While DiagHunter is useful for identifying synteny blocks, it does not permit interactive querying of features in a genomic comparison. GenoPix2D provides this function, allowing highlighting of groups of genes (for example, synteny blocks found by DiagHunter) or sets of genes showing a specified level of similarity to two genes from the genomes being compared. GenoPix2D (a Tcl/Tk-based comparative, two-dimensional 'extension' of the GenomePixelizer software [20, 21]) can also generate PostScript output files of essentially any size, including query results and simple annotations added during a session of the program.

As more genome sequences are completed, it becomes increasingly important for researchers to be able to reproduce and reanalyze reports of genomic comparisons.
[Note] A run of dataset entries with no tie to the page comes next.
(* ===== verification/Engine.v ===== *)
(** * The file-system engine ([src/fs/engine/engine.cc], [src/fs/engine/engine.h])

    Directories and inodes are key-value pairs: an inode under its number, a
    directory entry under the number of its directory and its name.  The engine
    is written against the interface [KvOps] of the key-value store;
    [EngineSpec] states the laws of a store and proves the engine against them,
    [EngineClient] implements the interface with the operations of the client. *)

From Stdlib Require Import Ascii String.
From S2P Require Import Prelude KvUtils HashTable ServerMM Server Rdma ClientState FsCommon.

(** ** Interface to the key-value store *)

Class KvOps (S : Type) := {
  (** the given number of bytes at the address of the value *)
  kv_get : string → Z → M S (option (list Z));
  kv_put : string → list Z → M S Z;      (** insertion *)
  kv_set : string → list Z → M S Z;      (** update *)
  kv_del : string → M S Z                (** deletion *) }.

Definition EIO : Z := 5.
Definition ENOENT : Z := 2.
Definition EACCES : Z := 13.
Definition EEXIST : Z := 17.
Definition ENOTDIR : Z := 20.
Definition EISDIR : Z := 21.
Definition ENOTEMPTY : Z := 39.

Module Eng.
Record t (S : Type) := mk { kv : S; inode_id_group_ : Z; inode_id_seq_in_group_ : Z }.
Arguments mk {S}. Arguments kv {S}. Arguments inode_id_group_ {S}.
Arguments inode_id_seq_in_group_ {S}.
#[global] Instance eta_t S : Eta (t S) := λ e,
  mk (kv e) (inode_id_group_ e) (inode_id_seq_in_group_ e).
End Eng.

Section engine.
Context {S : Type} `{!KvOps S}.
(** The answer of the central service, the clock, and the uninitialised field
    [children] of a new inode. *)
Context (get_group : M S Z) (now junk_children : Z).

Notation E := (Eng.t S).

Definition lift {A} (c : M S A) : M E A := λ e,
  match c (Eng.kv e) with
  | Done a s => Done a (Eng.mk s (Eng.inode_id_group_ e) (Eng.inode_id_seq_in_group_ e))
  | Stopped x s => Stopped x (Eng.mk s (Eng.inode_id_group_ e) (Eng.inode_id_seq_in_group_ e))
  end.

(** [if (ret != 0) return ret;] after a call with an output argument. *)
Definition tryM {A B} (c : M E (Z + A)) (k : A → M E (Z + B)) : M E (Z + B) :=
  r ← c; match r with inl e => mret (inl e) | inr a => k a end.
(** [if (ret != 0) { cleanup; return ret; }] *)
Definition try_or {A B} (c : M E (Z + A)) (cleanup : M E unit) (k : A → M E (Z + B)) : M E (Z + B) :=
  r ← c; match r with inl e => cleanup ;; mret (inl e) | inr a => k a end.
Definition err {A} (e : Z) : M E (Z + A) := mret (inl e).
Definition ok {A} (a : A) : M E (Z + A) := mret (inr a).

(** ** Inode numbers *)

Definition fetch_add_seq : M E Z :=
  e ← get;
  modify (λ e, Eng.mk (Eng.kv e) (Eng.inode_id_group_ e) (u64 (Eng.inode_id_seq_in_group_ e + 1))) ;;
  mret (Eng.inode_id_seq_in_group_ e).

(** The [while] of [GetNewInodeId]; the second test leaves the loop when the
    group is still used up. *)
Fixpoint new_group_loop (fuel : nat) (seq : Z) : M E Z :=
  if kInodeIdGroupSize <=? seq then
    match fuel with
    | O => stopm Diverges
    | Datatypes.S fuel' =>
        seq ← fetch_add_seq;
        if kInodeIdGroupSize <=? seq then mret seq
        else
          group ← lift get_group;
          modify (λ e, Eng.mk (Eng.kv e) group 0) ;;
          seq ← fetch_add_seq;
          new_group_loop fuel' seq
    end
  else mret seq.

Definition GetNewInodeId : M E Z :=
  seq ← fetch_add_seq;
  seq ← new_group_loop 1 seq;
  e ← get;
  mret (u64 (Eng.inode_id_group_ e * kInodeIdGroupSize + seq)).

(** The calls of the lock service are commented out. *)
Definition CentralLockInode (i : Z) : M E unit := skip.
Definition CentralUnlockInode (i : Z) : M E unit := skip.

(** ** Entries and inodes *)

Definition GetInodeById (i : Z) : M E (Z + Inode) :=
  v ← lift (kv_get (GetInodeKey i) sizeof_Inode);
  match v with None => err (- ENOENT) | Some bs => ok (bytes_inode bs) end.

Definition GetDentryByParentIdAndName (pid : Z) (name : string) : M E (Z + Z) :=
  v ← lift (kv_get (GetDentryKey pid name) 8);
  match v with None => err (- ENOENT) | Some bs => ok (le_val bs) end.

(** The loop over the components; the last one is not required to be a
    directory.  The list is not empty. *)
Fixpoint lookup_loop (components : list string) (parent u g : Z) : M E (Z + Z) :=
  match components with
  | [] => ok parent
  | name :: rest =>
      tryM (GetDentryByParentIdAndName parent name) (λ cur,
        match rest with
        | [] => ok cur
        | _ =>
            tryM (GetInodeById cur) (λ inode,
              if negb (CheckReadPermission inode u g) then err (- EACCES)
              else if negb (IsDir (mode inode)) then err (- ENOTDIR)
              else lookup_loop rest cur u g)
        end)
  end.

Definition PathLookupToDentry (path : string) (u g : Z) : M E (Z + Z) :=
  match SplitPath (FormatPath path) with
  | [] => ok kRootInodeId
  | components =>
      tryM (GetInodeById kRootInodeId) (λ inode,
        if negb (CheckReadPermission inode u g) then err (- EACCES)
        else lookup_loop components kRootInodeId u g)
  end.

(** Only one of the two failures of the store is reported. *)
Definition store_code (ret : Z) : Z + unit :=
  if ret =? KV_OPS_FAIL_RETURN then inl (- EIO) else inr tt.

Definition InsertDentry (pid : Z) (name : string) (i : Z) : M E (Z + unit) :=
  ret ← lift (kv_put (GetDentryKey pid name) (le_bytes 8 i)); mret (store_code ret).
Definition DeleteDentry (pid : Z) (name : string) : M E (Z + unit) :=
  ret ← lift (kv_del (GetDentryKey pid name)); mret (store_code ret).
Definition UpdateDentry (pid : Z) (name : string) (i : Z) : M E (Z + unit) :=
  ret ← lift (kv_set (GetDentryKey pid name) (le_bytes 8 i)); mret (store_code ret).
Definition InsertInode (i : Z) (inode : Inode) : M E (Z + unit) :=
  ret ← lift (kv_put (GetInodeKey i) (inode_bytes inode)); mret (store_code ret).
Definition DeleteInode (i : Z) : M E (Z + unit) :=
  ret ← lift (kv_del (GetInodeKey i)); mret (store_code ret).
Definition UpdateInode (i : Z) (inode : Inode) : M E (Z + unit) :=
  ret ← lift (kv_set (GetInodeKey i) (inode_bytes inode)); mret (store_code ret).

(** A call whose result is ignored. *)
Definition ignore (c : M E (Z + unit)) : M E unit := _ ← c; skip.

(** ** Operations *)

(** What [Mkdir] and [Creat] share: everything but the new inode. *)
Definition create_entry (path : string) (u g : Z) (new_inode : Z → Inode) : M E (Z + unit) :=
  let '(parent_path, name) := SeparateLastComponent (FormatPath path) in
  tryM (PathLookupToDentry parent_path u g) (λ pid,
    CentralLockInode pid ;;
    try_or (GetInodeById pid) (CentralUnlockInode pid) (λ parent,
      if negb (IsDir (mode parent)) then CentralUnlockInode pid ;; err (- ENOTDIR)
      else if negb (CheckWritePermission parent u g) then CentralUnlockInode pid ;; err (- EACCES)
      else
        found ← GetDentryByParentIdAndName pid name;
        match found with
        | inr _ => CentralUnlockInode pid ;; err (- EEXIST)
        | inl _ =>
            i ← GetNewInodeId;
            try_or (InsertInode i (new_inode i)) (CentralUnlockInode pid) (λ _,
            try_or (InsertDentry pid name i)
                   (ignore (DeleteInode i) ;; CentralUnlockInode pid) (λ _,
            try_or (UpdateInode pid (parent <| children ::= λ n, u64 (n + 1) |>))
                   (ignore (DeleteInode i) ;; ignore (DeleteDentry pid name) ;;
                    CentralUnlockInode pid) (λ _,
            CentralUnlockInode pid ;;
            ok tt)))
        end)).

Definition Mkdir (path : string) (u g m : Z) : M E (Z + unit) :=
  create_entry path u g (λ i, mkInode i 0 now now now 0 (Z.lor S_IFDIR m) u g).

Definition Creat (path : string) (u g m : Z) : M E (Z + unit) :=
  create_entry path u g (λ i, mkInode i 0 now now now junk_children (Z.lor S_IFREG m) u g).

(** What [Rmdir] and [Unlink] share: everything but the test of the target.  (The
    two also differ in the order of the last two unlocks, and [Unlink] unlocks
    twice when the update of the parent fails.) *)
Definition remove_entry (path : string) (u g : Z) (refuse : Inode → option Z) : M E (Z + unit) :=
  let '(parent_path, name) := SeparateLastComponent (FormatPath path) in
  tryM (PathLookupToDentry parent_path u g) (λ pid,
    CentralLockInode pid ;;
    try_or (GetInodeById pid) (CentralUnlockInode pid) (λ parent,
      if negb (IsDir (mode parent)) then CentralUnlockInode pid ;; err (- ENOTDIR)
      else if negb (CheckWritePermission parent u g) then CentralUnlockInode pid ;; err (- EACCES)
      else
        try_or (GetDentryByParentIdAndName pid name) (CentralUnlockInode pid) (λ target,
          let unlock_both := CentralUnlockInode pid ;; CentralUnlockInode target in
          CentralLockInode target ;;
          try_or (GetInodeById target) unlock_both (λ inode,
            match refuse inode with
            | Some e => unlock_both ;; err (- e)
            | None =>
                try_or (DeleteInode target) unlock_both (λ _,
                try_or (DeleteDentry pid name)
                       (ignore (InsertInode target inode) ;; unlock_both) (λ _,
                try_or (UpdateInode pid (parent <| children ::= λ n, u64 (n - 1) |>))
                       (ignore (InsertInode target inode) ;;
                        ignore (InsertDentry pid name target) ;; unlock_both) (λ _,
                CentralUnlockInode target ;;
                CentralUnlockInode pid ;;
                ok tt)))
            end)))).

Definition Rmdir (path : string) (u g : Z) : M E (Z + unit) :=
  remove_entry path u g (λ inode,
    if negb (IsDir (mode inode)) then Some ENOTDIR
    else if 0 <? children inode then Some ENOTEMPTY else None).

Definition Unlink (path : string) (u g : Z) : M E (Z + unit) :=
  remove_entry path u g (λ inode, if IsDir (mode inode) then Some EISDIR else None).

Definition Stat (path : string) (u g : Z) : M E (Z + Inode) :=
  tryM (PathLookupToDentry path u g) GetInodeById.

(** The root directory, created by the first thread. *)
Definition InitThread (thread_id : Z) : M E unit :=
  if thread_id =? 0 then
    ignore (InsertInode kRootInodeId
      (mkInode kRootInodeId 0 now now now junk_children (Z.lor S_IFDIR 0x1ED) 0 0)) ;;
    modify (λ e, Eng.mk (Eng.kv e) (Eng.inode_id_group_ e) 1)
  else skip.
End engine.
Arguments KvOps S : clear implicits.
It should also be possible to redo comparisons efficiently as genome assemblies are updated and reannotated. For example, several seminal genome-scale comparisons of internal duplications in the Arabidopsis thaliana genome have identified large internal synteny blocks, or segmental duplications (for example [18, 19, 22, 23]), but depended on custom bioinformatics efforts and extensive pre- and post-processing tailored to the Arabidopsis genome. Comparable predictions of segmental duplications in Arabidopsis can be carried out using DiagHunter on a standard, single-processor desktop computer in about 10 minutes if provided with parsed BLAST [24] data (which can be generated in about a day, including the underlying BLAST analysis, with accompanying scripts). Samples from these comparisons are shown in Figure 1.

The DiagHunter/GenoPix2D distribution includes scripts that allow processing of genomic data from various input formats (National Center for Biotechnology Information (NCBI) genomic protein data sets, The Institute for Genomic Research (TIGR) pseudochromosome assemblies, or Ensembl [14] gene queries), to produce finished images and predictions of synteny blocks. Other input formats should be easily accommodated. DiagHunter has been tested primarily with comparisons of predicted genes, but also works with DNA or other comparisons that generate similarity matrices. Certain genomic material, such as comparisons of highly repetitive heterochromatic DNA, present particular challenges, but comparisons between these regions can be masked and excluded from the analysis.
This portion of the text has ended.